━━━━━ RECORDS SUPPLIED ━━━━━

(** * k8s-cc-manager: the reconciliation engine

    A shallow embedding of the two programs of the repository:

    - [cc-manager.sh] (the mode-apply utility): the pause/resume label
      transforms, the eviction of the dependent components, the per-device
      applier and the all-devices cycle [set_cc_mode] / [get_cc_mode];
    - [cmd/main.go]: the single-slot mailbox [SyncableCCModeConfig] and the
      start-up part of [start].

    External commands ([gpu_cc_tool.py], [kubectl], the sysfs files) are
    calls answered by an arbitrary environment; every call and its answer is
    recorded in a history, and the properties are stated on that history. *)

From Stdlib Require Import ZArith Ascii String List Lia Bool.
From stdpp Require Import base gmap strings list.

Local Open Scope Z_scope.

(** ** Text utilities used by the script *)

Module Text.

(** [[[ s == *pat* ]]]: [pat] occurs somewhere in [s]. *)
Fixpoint contains (pat s : string) : bool :=
  String.prefix pat s ||
  match s with
  | EmptyString => false
  | String _ s' => contains pat s'
  end.

(** The first [n] characters of [s] removed. *)
Fixpoint drop_chars (n : nat) (s : string) : string :=
  match n, s with
  | O, _ => s
  | S n', String _ s' => drop_chars n' s'
  | S _, EmptyString => EmptyString
  end.

(** [sed -r "s/pat//g"] for a pattern without regular-expression operators:
    scanning from the left, every occurrence of [pat] is removed and the scan
    resumes behind it (occurrences do not overlap, the output is not
    rescanned).  [fuel] bounds the number of scan steps. *)
Fixpoint sed_delete_all_from (fuel : nat) (pat s : string) : string :=
  match fuel with
  | O => s
  | S fuel' =>
      match s with
      | EmptyString => EmptyString
      | String c s' =>
          if String.prefix pat s
          then sed_delete_all_from fuel' pat (drop_chars (String.length pat) s)
          else String c (sed_delete_all_from fuel' pat s')
      end
  end.

Definition sed_delete_all (pat s : string) : string :=
  sed_delete_all_from (String.length s) pat s.

(** [tr -d c]: every occurrence of the character [c] is deleted. *)
Fixpoint tr_delete (c : ascii) (s : string) : string :=
  match s with
  | EmptyString => EmptyString
  | String a s' =>
      if Ascii.eqb a c then tr_delete c s' else String a (tr_delete c s')
  end.

(** The character [c] occurs in [s]. *)
Fixpoint has_char (c : ascii) (s : string) : bool :=
  match s with
  | EmptyString => false
  | String a s' => Ascii.eqb a c || has_char c s'
  end.

(** The letters of the options of the builtin [echo]. *)
Definition is_echo_flag (a : ascii) : bool :=
  match a with
  | "n" | "e" | "E" => true
  | _ => false
  end%char.

Fixpoint all_echo_flags (s : string) : bool :=
  match s with
  | EmptyString => true
  | String a s' => is_echo_flag a && all_echo_flags s'
  end.

(** A first argument that [echo] takes for options and does not write: a
    dash followed by one or more of the letters n, e and E. *)
Definition echo_option (s : string) : bool :=
  match s with
  | String d (String a s') =>
      Ascii.eqb d "-" && is_echo_flag a && all_echo_flags s'
  | _ => false
  end.

End Text.

(** ** cc-manager.sh: the pause and resume transforms *)

Module Coordinator.
Import Text.

Definition PAUSED_STR : string := "paused-for-cc-mode-change".

(** [_maybe_set_paused] *)
Definition _maybe_set_paused (current_value : string) : string :=
  if String.eqb current_value "" then ""
  else if String.eqb current_value "false" then "false"
  else if String.eqb current_value "true" then PAUSED_STR
  else if contains PAUSED_STR current_value then current_value
  else current_value +:+ "_" +:+ PAUSED_STR.

(** [_maybe_set_true].  In the last branch [echo "${current_value}"]
    writes the value, unless it takes it for options: then it writes
    nothing, or an empty line, and the result is empty. *)
Definition _maybe_set_true (current_value : string) : string :=
  if String.eqb current_value "false" then "false"
  else if String.eqb current_value PAUSED_STR then "true"
  else if echo_option current_value then ""
  else tr_delete "_" (sed_delete_all PAUSED_STR current_value).

End Coordinator.

(** ** cc-manager.sh: parsing the output of the hardware tool *)

Module Parse.
Import Text.

(** The characters of the default [IFS], which are also the field
    separators of [awk]: space, tab and newline. *)
Definition is_blank (a : ascii) : bool :=
  match a with
  | " " | "009" | "010" => true
  | _ => false
  end%char.

(** The characters that make a word a pattern of pathname expansion; the
    backslash is counted with them. *)
Definition is_pattern_char (a : ascii) : bool :=
  match a with
  | "*" | "?" | "[" | "\" => true
  | _ => false
  end%char.

(** [s] holds neither a blank nor a pattern character: where the script
    expands a variable that holds [s] without quotes, the expansion is the
    one word [s] (and no word when [s] is empty). *)
Fixpoint is_literal (s : string) : bool :=
  match s with
  | EmptyString => true
  | String a s' =>
      negb (is_blank a) && negb (is_pattern_char a) && is_literal s'
  end.

(** A value that an unquoted expansion passes on as one argument. *)
Definition argument (s : string) : Prop := s <> "" /\ is_literal s = true.

(** [s] is made of ASCII characters other than NUL and holds no pattern
    character. *)
Fixpoint is_text (s : string) : bool :=
  match s with
  | EmptyString => true
  | String a s' =>
      (0 <? N_of_ascii a)%N && (N_of_ascii a <? 128)%N
      && negb (is_pattern_char a) && is_text s'
  end.

Definition flush (cur : string) : list string :=
  if String.eqb cur "" then [] else [cur].

(** Splitting into blank-separated words ([cur] is the word being read). *)
Fixpoint words_from (cur s : string) : list string :=
  match s with
  | EmptyString => flush cur
  | String a s' =>
      if is_blank a then flush cur ++ words_from "" s'
      else words_from (cur +:+ String a "") s'
  end.

Definition words (s : string) : list string := words_from "" s.

(** [echo $output]: the words of [output] joined by single spaces.  This
    is what the script writes when no word of [output] is a pattern of
    pathname expansion and its first word is no option of [echo]
    ([echo_option]); the statements that depend on it say so. *)
Definition echo_unquoted (s : string) : string :=
  String.concat " " (words s).

(** What follows the last occurrence of [pat] in [s], if there is one. *)
Fixpoint after_last (pat s : string) : option string :=
  match s with
  | EmptyString => if String.prefix pat "" then Some "" else None
  | String _ s' =>
      match after_last pat s' with
      | Some r => Some r
      | None =>
          if String.prefix pat s
          then Some (drop_chars (String.length pat) s)
          else None
      end
  end.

━━━━━

### PROMPT
Which lines of the data include the string "fuel"? Copy each of them.

### REPLY
    rescanned).  [fuel] bounds the number of scan steps. *)
Fixpoint sed_delete_all_from (fuel : nat) (pat s : string) : string :=
  match fuel with
  | S fuel' =>
          then sed_delete_all_from fuel' pat (drop_chars (String.length pat) s)
          else String c (sed_delete_all_from fuel' pat s')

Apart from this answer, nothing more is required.